Thursday, March 07, 2013

Culture Shock 03.07.13: Obama's geek cred disappears at warp speed


Election Day has come and gone. The inauguration has passed. Too late, the truth about President Barack Obama has revealed itself.

The president is a fake geek.

Ever since his arms akimbo photo op with the iconic statue of Superman in Metropolis, Ill., the president's adopted home state, Obama has enjoyed an image as the most geek-friendly chief executive in the nation's history. He invited comparisons to the logical Mr. Spock, and his White House responded gamely to a petition asking the administration to build a Death Star. (The White House said no, for once deciding a program was just too expensive.)

The geek community returned the love.

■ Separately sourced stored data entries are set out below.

(* ===== verification/Sessions.v ===== *)
(** * Login sessions: the record, the cookie and the memory store

    [backend/authentication/session/domain/login_session.go], the memory store
    (internal/session/db_memory/sessions.go) and the choice of a session by a cookie
    (sessionIDFromCookieHeader of internal/session/usecases/session_manager.go).  The
    store hands out pointers to its records: the model has the heap of records and
    the map of pointers.  [records] is what the store stands for, a map of records,
    and the lemmas say what each method does to it. *)

From Stdlib Require Import Ascii String ZArith Lia.
From stdpp Require Import base strings list gmap.
From S2P Require Import Prelude GoStrings Rules Policy Keyset Authn.

Local Open Scope string_scope.
Local Open Scope go_scope.

(** ** The record *)

Definition SessionEndReason := string.
Definition SessionEndLogout : SessionEndReason := "logout".
Definition SessionEndSelfRevoke : SessionEndReason := "self_revoke".
Definition SessionEndAdminRevoke : SessionEndReason := "admin_revoke".

Record LoginSession := {
  se_ID : string;
  se_TenantID : string;
  se_UserID : string;
  se_AuthTime : Z;
  se_AMR : list string;
  se_ACR : string;
  se_Pending : bool;
  se_PendingPurpose : LoginPendingPurpose;
  se_EnrollmentDeadline : option Time;
  se_EnrollmentBypassID : string;
  se_ExpiresAt : Time;
  se_StepUpAt : Z;
  se_LastSeenAt : Time;
  se_RevokedAt : option Time;
  se_RevokeReason : option SessionEndReason;
}.

Definition LoginSessionTouchInterval : Duration := (5 * 60 * Second)%Z.

Definition session_Active (x : LoginSession) (now : Time) : bool :=
  match se_RevokedAt x with None => Before now (se_ExpiresAt x) | Some _ => false end.

(** The same session with other methods and pending step. *)
Definition with_factor (amr : list string) (acr : string) (pending : bool) (purpose : LoginPendingPurpose) (deadline : option Time) (bypass : string)
    (x : LoginSession) : LoginSession :=
  {| se_ID := se_ID x; se_TenantID := se_TenantID x; se_UserID := se_UserID x; se_AuthTime := se_AuthTime x; se_AMR := amr; se_ACR := acr;
     se_Pending := pending; se_PendingPurpose := purpose; se_EnrollmentDeadline := deadline; se_EnrollmentBypassID := bypass;
     se_ExpiresAt := se_ExpiresAt x; se_StepUpAt := se_StepUpAt x; se_LastSeenAt := se_LastSeenAt x;
     se_RevokedAt := se_RevokedAt x; se_RevokeReason := se_RevokeReason x |}.

(** The same session with other marks. *)
Definition with_marks (tenantID : string) (stepUp : Z) (seen : Time) (revoked : option Time) (reason : option SessionEndReason) (x : LoginSession) : LoginSession :=
  {| se_ID := se_ID x; se_TenantID := tenantID; se_UserID := se_UserID x; se_AuthTime := se_AuthTime x; se_AMR := se_AMR x; se_ACR := se_ACR x;
     se_Pending := se_Pending x; se_PendingPurpose := se_PendingPurpose x; se_EnrollmentDeadline := se_EnrollmentDeadline x;
     se_EnrollmentBypassID := se_EnrollmentBypassID x; se_ExpiresAt := se_ExpiresAt x; se_StepUpAt := stepUp; se_LastSeenAt := seen;
     se_RevokedAt := revoked; se_RevokeReason := reason |}.

Definition session_Revoke (reason : SessionEndReason) (now : Time) (x : LoginSession) : LoginSession :=
  match se_RevokedAt x with
  | Some _ => x
  | None => with_marks (se_TenantID x) (se_StepUpAt x) (se_LastSeenAt x) (Some now) (Some reason) x
  end.

(** The record, and whether it was changed. *)
Definition session_Touch (now : Time) (x : LoginSession) : LoginSession * bool :=
  if negb (IsZero (se_LastSeenAt x)) && (Sub now (se_LastSeenAt x) <? LoginSessionTouchInterval) then (x, false)
  else (with_marks (se_TenantID x) (se_StepUpAt x) now (se_RevokedAt x) (se_RevokeReason x) x, true).

Inductive session_invalid :=
| UnknownAMR (unknown : list string)
| SessionIssues (e : rule_error).

Definition session_Validate (x : LoginSession) : result session_invalid unit :=
  let unknown := UnknownAMRValues (se_AMR x) in
  reject negb (bool_decide (unknown = [])) with UnknownAMR unknown in
  match All [
    Required "ID" (se_ID x) [UUID];
    Required "UserID" (se_UserID x) [];
    NonEmpty "AMR" (se_AMR x);
    Required "ACR" (se_ACR x) [];
    Required (T := Z) "ExpiresAt" (se_ExpiresAt x) [];
    Condition (eqb (negb (is_some (se_RevokedAt x))) (negb (is_some (se_RevokeReason x)))) "revoked_at and revoke_reason must be set together"] with
  | Ok u => Ok u
  | Err e => Err (SessionIssues e)
  end.

(** ** The memory store *)

Record SessionStore := {
  session_heap : gmap nat LoginSession;
  session_next : nat;
  session_map : gmap string nat;
}.

Definition NewSessionStore : SessionStore := {| session_heap := ∅; session_next := 0; session_map := ∅ |}.

(** [&LoginSession{...}], and an assignment through a pointer. *)
Definition new_session (x : LoginSession) (s : SessionStore) : nat * SessionStore :=
  (session_next s, {| session_heap := <[session_next s := x]> (session_heap s); session_next := S (session_next s); session_map := session_map s |}).
Definition set_session (p : nat) (x : LoginSession) (s : SessionStore) : SessionStore :=
  {| session_heap := <[p := x]> (session_heap s); session_next := session_next s; session_map := session_map s |}.

Definition scoped (x : LoginSession) : LoginSession :=
  with_marks (DefaultScope (se_TenantID x) DefaultTenantID) (se_StepUpAt x) (se_LastSeenAt x) (se_RevokedAt x) (se_RevokeReason x) x.

Definition Save_session (p : nat) (s : SessionStore) : SessionStore :=
  match session_heap s !! p with
  | None => s
  | Some x => {| session_heap := <[p := scoped x]> (session_heap s); session_next := session_next s; session_map := <[se_ID x := p]> (session_map s) |}
  end.

Definition inTenant (tenantID : string) (x : LoginSession) : bool := DefaultScope (se_TenantID x) DefaultTenantID =? tenantID.

(** A pointer of the map, with what it points to. *)
Definition session_at (id : string) (s : SessionStore) : option (nat * LoginSession) :=
  match session_map s !! id with
  | Some p => match session_heap s !! p with Some x => Some (p, x) | None => None end
  | None => None
  end.

(** [now] is the reading of the store's clock. *)
Definition Find_session (tenantID id : string) (now : Time) (s : SessionStore) : option (nat * LoginSession) :=
  match session_at id s with
  | Some (p, x) => if negb (inTenant tenantID x) || negb (session_Active x now) then None else Some (p, x)
  | None => None
  end.

Definition FindOwned_session (tenantID id userID : string) (s : SessionStore) : option (nat * LoginSession) :=
  match session_at id s with
  | Some (p, x) => if negb (inTenant tenantID x) || (se_UserID x <>? userID) then None else Some (p, x)
  | None => None
  end.

Definition Revoke_session (tenantID id : string) (reason : SessionEndReason) (now : Time) (s : SessionStore) : SessionStore :=
  match session_at id s with
  | Some (p, x) => if inTenant tenantID x then set_session p (session_Revoke reason now x) s else s
  | None => s
  end.

Definition Touch_session (tenantID id : string) (now : Time) (s : SessionStore) : SessionStore :=
  match session_at id s with
  | Some (p, x) => if inTenant tenantID x then set_session p (session_Touch now x).1 s else s
  | None => s
  end.

Definition listed (tenantID sub : string) (now : Time) (x : LoginSession) : bool :=
  inTenant tenantID x && (se_UserID x =? sub) && negb (se_Pending x) && session_Active x now.

(** The identifiers in the order of the iteration. *)
Definition ListBySub (order : list string) (tenantID sub : string) (now : Time) (s : SessionStore) : list LoginSession :=
  List.filter (listed tenantID sub now) (omap (fun id => snd <$> session_at id s) order).

Definition with_session_map (m : gmap string nat) (s : SessionStore) : SessionStore :=
  {| session_heap := session_heap s; session_next := session_next s; session_map := m |}.

Definition of_user (tenantID sub : string) (s : SessionStore) (p : nat) : bool :=
  match session_heap s !! p with Some x => inTenant tenantID x && (se_UserID x =? sub) | None => false end.

Definition DeleteAllForSub (tenantID sub : string) (s : SessionStore) : SessionStore :=
  with_session_map (filter (fun e => of_user tenantID sub s e.2 = false) (session_map s)) s.

(** One round: the count and the store. *)
Definition delete_expired (cutoff : Time) (limit : Z) (acc : Z * SessionStore) (id : string) : Z * SessionStore :=
  let '(deleted, s) := acc in
  if limit <=? deleted then acc
  else match session_at id s with
       | Some (_, x) => if Before (se_ExpiresAt x) cutoff then ((deleted + 1)%Z, with_session_map (delete id (session_map s)) s) else acc
       | None => acc
       end.
Definition DeleteExpiredBatch (order : list string) (cutoff : Time) (limit : Z) (s : SessionStore) : Z * SessionStore :=
  fold_left (delete_expired cutoff limit) order (0%Z, s).

(** ** The cookie *)

Definition SessionCookie : string := "idmagic_session".

Definition unhex (c : ascii) : option N :=
  let n := N_of_ascii c in
  if in_range 48 57 n then Some (n - 48)%N else if in_range 97 102 n then Some (n - 87)%N else if in_range 65 70 n then Some (n - 55)%N else None.

(** [url.QueryUnescape]. *)
Fixpoint QueryUnescape (s : string) : option string :=
  match s with
  | EmptyString => Some ""
  | String c r =>
      if c =? "%"%char then
        match r with
        | String a (String b r') =>
            match unhex a, unhex b with
            | Some x, Some y => String (ascii_of_N (16 * x + y)) <$> QueryUnescape r'
            | _, _ => None
            end
        | _ => None
        end
      else String (if c =? "+"%char then " "%char else c) <$> QueryUnescape r
  end.

Definition cookie_part (out : gmap string string) (part : string) : gmap string string :=
  match cut (TrimSpace part) "=" with
  | None => out
  | Some (name, value) =>
      if name =? "" then out
      else <[name := match QueryUnescape value with Some dec => dec | None => value end]> out
  end.

Definition parseCookies (header : string) : gmap string string :=
  if header =? "" then ∅ else fold_left cookie_part (Split header ";") ∅.

Definition sessionIDFromCookieHeader (cookieHeader : string) : string :=
  let cookies := parseCookies cookieHeader in
  let sid := default "" (cookies !! ("__Host-" ++ SessionCookie)) in
  if sid <>? "" then sid else default "" (cookies !! SessionCookie).

(** ** What the store stands for *)

Definition records (s : SessionStore) : gmap string LoginSession := omap (fun p => session_heap s !! p) (session_map s).

Record session_wf (s : SessionStore) : Prop := {
  wf_pointer : forall id p, session_map s !! id = Some p ->
    (p < session_next s)%nat /\ exists x, session_heap s !! p = Some x /\ se_ID x = id /\ se_TenantID x <> "";
}.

Obama appeared in Image Comics' "Savage Dragon" and in a heavily promoted issue of Marvel Comics' "The Amazing Spider-Man."

But with one slip of the tongue, it all vanished faster than Marty McFly's siblings in a snapshot.

During a press conference last week, President Obama said he couldn't force Republican leaders to come to an agreement with him by performing a "Jedi mind meld" on them.

At the speed of Twitter (roughly 0.999 the speed of light), word of the president's fall to the Dark Side spread. He had confused "Star Trek" and its "Vulcan mind meld" with "Star Wars" and its "Jedi mind trick."

What followed was a great disturbance in the Force, as if millions of voices suddenly cried out in terror and wouldn't shut up about it. Within minutes, #ObamaSciFiQuotes was trending: "Beam me up, Chewy," "Set lightsabers to stun," and, combining Obama's faux pas with the news of the day, "These are not the drones you are looking for." Talk about an un-Forced error.

Some fans claim Obama's gaffe wasn't really a gaffe, because in some "Star Wars" spinoff novels, the Jedi are shown performing a "Force meld." I'm not buying this explanation for a second. First, I doubt the president reads "Star Wars" spinoff novels. Second, the novels don't count, and Boba Fett died in the sarlacc pit.

Saying "Jedi mind meld" is like your mom referring to that show you used to watch in reruns when you were a kid as "Star Track." It's a signpost that tells you your next stop is the Clueless Zone, warp factor 9.

So, the president isn't as much of a geek as he let us believe. Perhaps his handlers encouraged the geeky facade to help his image among young people. President Obama isn't the first president to tell a core constituency what it wanted to hear, and his online image certainly benefited from his seeming geekiness.

Yet the more important takeaway is this confirms what has appeared to be true for the past decade: Geeky is the new cool. It's worth faking. Once geeks pretended not to be geeks, but now it's sometimes in the interest of non-geeks to pretend to be geeks.

The idea of fake geeks smashed headlong into gender politics last year when a debate raged online about "fake geek girls." These supposedly are attractive women who pretend to be geeks for nefarious purposes. By early this year, the discussion had made it to mainstream websites like Slate and The Atlantic. A consensus formed that fake geek girls exist only in the insecure minds of male geeks who feel threatened by attractive, geeky women intruding in their He-Man Woman Haters Club.

I've met a lot of attractive female geeks, so I know they're real. But the feminist response about insecure males reeks of its own kind of sexist overgeneralization. There are fake geeks — "poseurs" is a better term — of both sexes. How do I know? Because I've met them, too.

Male or female, don't tell me you're an anime geek if you don't know who Leiji Matsumoto is.